A great place for fresh and tasty Mexican seafood dishes

Given the culinary demands of a friend on a low carb diet binge and my own ever-present craving for fresh Mexican seafood preparations, a meal at Puerto Peñasco restaurant on Airport Road was a evidence. Plus, it was out of my Santa Fe orbit, and that made it a good fit for a review.

So we went on a recent Monday for a three course lunch. We left satisfied with our choices.

Puerto Peñasco serves roasted tomato salsa and fries with what I call avocado cream – a lightly tangy cream with jalapeño – when the menu comes up. We were fine with that: the salsa was warm enough for my guest and the cream, while also spicy, was tame enough for me.

An extra side of guacamole ($6.95) arrived fresh, big, and spicy, with fresh fries, and a little shrimp cocktail ($8.95) earned the same adjectives and pleased my guest.

Puerto Peñasco’s main course list includes just about every type of seafood preparation you’ll typically find south of the border, including fish steamed with garlic and butter, or with mushrooms and tequila, or chipotles and cream. Fish tacos, of course, and shrimp all over the place. But you can get a variety of steak preparations, including one or two straight with baked potatoes, as well as classic meat tacos and enchiladas.

We were there for the seafood, however, so we bypassed everything but that. My guest chose ostiones gratinados, half a dozen oysters on the half shell, briefly grilled with bacon and cheese ($8.95). I admit I prefer my oysters fresh, raw and no frills, but she found the bacon very smoky and the bland queso fresco on the grilled half shells tasty.

I knew what I wanted before I even got to Puerto Peñasco, so I ordered what I almost always get at Mexican-style seafood restaurants: levantamuertos, or raising the dead – fruit cup fresh seafood, including shucked raw oysters, calamari, shrimp and scallops, in a sauce resembling tomato juice, topped with onion, avocado and cilantro ($14.95).
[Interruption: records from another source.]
Lemma core_apply_inv tr clock core u ts v' h' r :
  core_inv tr clock core → update_ok u (pc_view core) → current_revision_timestamp_ms (pc_view core) ≤ ts →
  AppliedLineageUpdate_apply estimate_raw_delta_bytes u ts (pc_view core) (pc_history core) = Some (v', h', r) →
  (r = Ok None ∧ v' = pc_view core ∧ h' = pc_history core) ∨
  ∃ applied clock', r = Ok (Some applied) ∧
    core_inv (v' :: tr) clock' (MkGraphPublicationCore (pc_state core) v' h') ∧
    target_revision applied = current_revision_id (pc_view core) + 1 ∧
    current_revision_id v' = current_revision_id (pc_view core) + 1 ∧
    current_revision_timestamp_ms v' = ts ∧
    (∀ k, k < current_revision_id (pc_view core) → clock' k = clock k) ∧
    history_moved (pc_history core) h' (current_revision_id (pc_view core)) (replay_floor_advance applied).
Proof.
  intros [HL Hfit Hst Hmono Hpast] Hu Hts Happ. pose proof HL as [Hh Hi Hr _ _ _].
  destruct (lineage_step estimate_raw_delta_bytes tr _ _ u ts v' h' r HL Hu Happ) as [HL' _].
  unfold AppliedLineageUpdate_apply in Happ. rewrite decide_False in Happ by (rewrite Hr; tauto).
  destruct (original_update u ts (pc_view core) Hh Hu)
    as [E|(v1 & d & Ho & Hv1 & Ha & Hf & Hd & Hfrom & Hto & Hrev)].
  { rewrite E in Happ. cbn [mbind option_bind] in Happ. injection Happ as <- <- <-. by left. }
  right. rewrite Ho in Happ. cbn [mbind option_bind] in Happ.
  destruct (estimate_raw_delta_bytes d) as [est|] eqn:Eest; [|done]. cbn [mbind option_bind] in Happ.
  destruct (append d est (classify_replayability est) (pc_history core)) as [[h1 res]|] eqn:Eap; [|done].
  pose proof (append_no_overflow _ _ _ _ _ Eap ltac:(congruence) ltac:(lia)) as [Hm1 Hm2].
  destruct (append_inv (pc_history core) d est (classify_replayability est)) as (h2 & E2 & Hi1 & Hr1 & He1 & Hfl1);
    [done|congruence|lia|lia|done|]. rewrite Eap in E2. injection E2 as -> ->.
  cbn [mbind option_bind] in Happ. injection Happ as <- <- <-.
  destruct (apply_delta_refines_run d (pc_view core) v1) as (_ & _ & _ & _ & _ & _ & _ & _ & Hv1ts);
    [apply Hh|done|done|].
  pose proof (update_timestamp _ _ _ _ _ Ho) as Hdts.
  destruct (prune_inv (low_level (extent v1)) h2 Hi1) as (Hip & Hrp & n & Hep & Hn).
  set (cur := current_revision_id (pc_view core)) in *.
  assert (∀ e, e ∈ gh_entries (prune (low_level (extent v1)) h2) →
    e ∈ gh_entries (pc_history core) ∧ classify_replayability est = Replayable ∨
    e = MkGraphHistoryEntry d est (gh_current_cumulative_estimated_bytes (pc_history core) + est) ∧
      classify_replayability est = Replayable) as Hent.
  { intros e He. rewrite Hep in He. apply (elem_of_submseteq _ (gh_entries h2)) in He;
      [|apply sublist_submseteq, sublist_drop]. rewrite He1 in He.
    destruct (classify_replayability est); [|set_solver]. apply elem_of_app in He as [?|?%list_elem_of_singleton]; auto. }
  assert (classify_replayability est = Replayable → est < SOFT_DELTA_ESTIMATED_BYTES) as Hsoft.
  { unfold classify_replayability. by case_decide. }
  exists (MkAppliedLineageUpdate (to_revision_id d)
    (if decide (classify_replayability est = ReplayBarrier) then Some (to_revision_id d) else None)).
  exists (λ k, if decide (k < cur) then clock k else ts). split; [done|]. split_and!; simpl; try done; try congruence.
  - split; simpl; [done|..].
    + intros e [[He ?]|[-> ?]]%Hent; [by apply Hfit|by apply Hsoft].
    + intros e [[He _]|[-> _]]%Hent.
      * rewrite (Hst e He). rewrite decide_True; [done|].
        apply list_elem_of_lookup in He as [i He]. destruct (hi_linked _ Hi) as [c Hl].
        destruct (linked_lookup _ _ _ _ _ _ _ Hl He) as (-> & _).
        pose proof (linked_length _ _ _ _ _ Hl). apply lookup_lt_Some in He. lia.
      * simpl. rewrite Hfrom, decide_False by lia. done.
    + intros k1 k2 Hk. repeat case_decide; [by apply Hmono| |lia|lia]. specialize (Hpast k1). lia.
    + intros k. rewrite Hv1ts, Hdts. case_decide; [|lia]. specialize (Hpast k). lia.
  - intros k Hk. by rewrite decide_True.
  - case_decide as Hb; simpl.
    + rewrite Hfl1, Hb. split; lia.
    + assert (classify_replayability est = Replayable) as Hrep by (by destruct (classify_replayability est)).
      rewrite Hfl1, Hrep. rewrite Hrep in He1. split; [done|]. intros k t Hok Hkt Htc.
      destruct (pruned_segment h2 (prune (low_level (extent v1)) h2) n k t) as [Ho2 ->]; [done..|].
      eapply appended_segment; [done|done| |exact He1|done|done|]; [lia|lia].
Qed.

(** * Cached deltas *)

(** A cacheable target of a source: on its ladder, reached by the Head, and,
    while the source is retained, within the soft limit. *)
Record target_ok h (source target : N) : Prop := {
  to_forward : source < target;
  to_reached : target ≤ gh_current_revision_id h;
  to_ladder : ∃ ts, target_boundaries source = Some ts ∧ target ∈ ts;
  to_fits : oldest_available_revision h ≤ source →
            total_estimate (segment h source target) < SOFT_DELTA_ESTIMATED_BYTES
}.

Record slot_ok h (source : N) (slot : DeltaCacheSlot) : Prop := {
  so_floor : gh_replay_floor_revision h ≤ source;
  so_source : source < gh_current_revision_id h;
  so_completed d : ds_completed slot = Some d → target_ok h source (cd_to_revision_id d);
  so_running r : ds_running slot = Some r → target_ok h source (rj_target_revision r)
}.

Definition deltas_ok h (m : DeltaCache) : Prop := map_Forall (slot_ok h) m.

Lemma deltas_ok_subseteq h m m' : m' ⊆ m → deltas_ok h m → deltas_ok h m'.
Proof. intros Hs Hm k slot Hk. apply Hm. by eapply lookup_weaken. Qed.

(** The cache after an update of the core: kept, or emptied below the floor. *)
Lemma deltas_ok_moved h h' m advance :
  history_moved h h' (gh_current_revision_id h) advance →
  gh_current_revision_id h' = gh_current_revision_id h + 1 → deltas_ok h m →
  deltas_ok h' (match advance with Some floor => split_off floor m | None => m end).
Proof.
  intros Hmv Hcur Hm. destruct advance as [floor|]; simpl in Hmv.
  - destruct Hmv as [-> _]. intros k slot [Hk Hle]%map_lookup_filter_Some. simpl in Hle.
    pose proof (so_source _ _ _ (Hm k slot Hk)). lia.
  - destruct Hmv as [Hf Hseg]. intros k slot Hk. destruct (Hm k slot Hk) as [H1 H2 H3 H4].
    assert (∀ t, target_ok h k t → target_ok h' k t) as Ht.
    { intros t [T1 T2 T3 T4]. split; [done|lia|done|]. intros Ho. destruct (Hseg k t Ho T1 T2) as [? ->]. auto. }
    split; [congruence|lia|auto|auto].
Qed.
Served with a generous helping of lime slices, that was all I wanted. If I had one criticism, it would be that the tomato “broth” wasn’t as rich as elsewhere in town, but the seafood was fresh and the portion generous. (Puerto Peñasco also serves this hot combination, like a caldo or stew, but I’ll save that for a winter visit.)

Like most Mexican restaurants around, Puerto Peñasco offers only a few dessert choices. We bypassed the tres leches cake, actually a favorite of mine, in favor of my guest’s preference for the flan ($4.95). It was downright good: a bit more burnt sugar caramel flavor than usual, which I considered a plus, and quite dense.

I’m sure the common contemporary preparation involves sweetened condensed milk, rather than the old-fashioned, tedious preparation of eggs and milk that is the basis of flan’s French cousin, crème brûlée. Although I couldn’t find any flan recipes in any of my own Mexican cookbooks, an internet search yielded several, most involving sweetened condensed milk and eggs – a modern hybrid, apparently, of pudding with the old one on the stove. and pastry cream.

I wouldn’t give Puerto Peñasco high marks in the decor department; it is a modest cafe in every way. But the cabins are comfortable and the service was good (and bilingual). And on the Monday we visited, it was pleasantly uncrowded. If you’re on Airport Road and hungry, this is a good place to find a relatively healthy meal.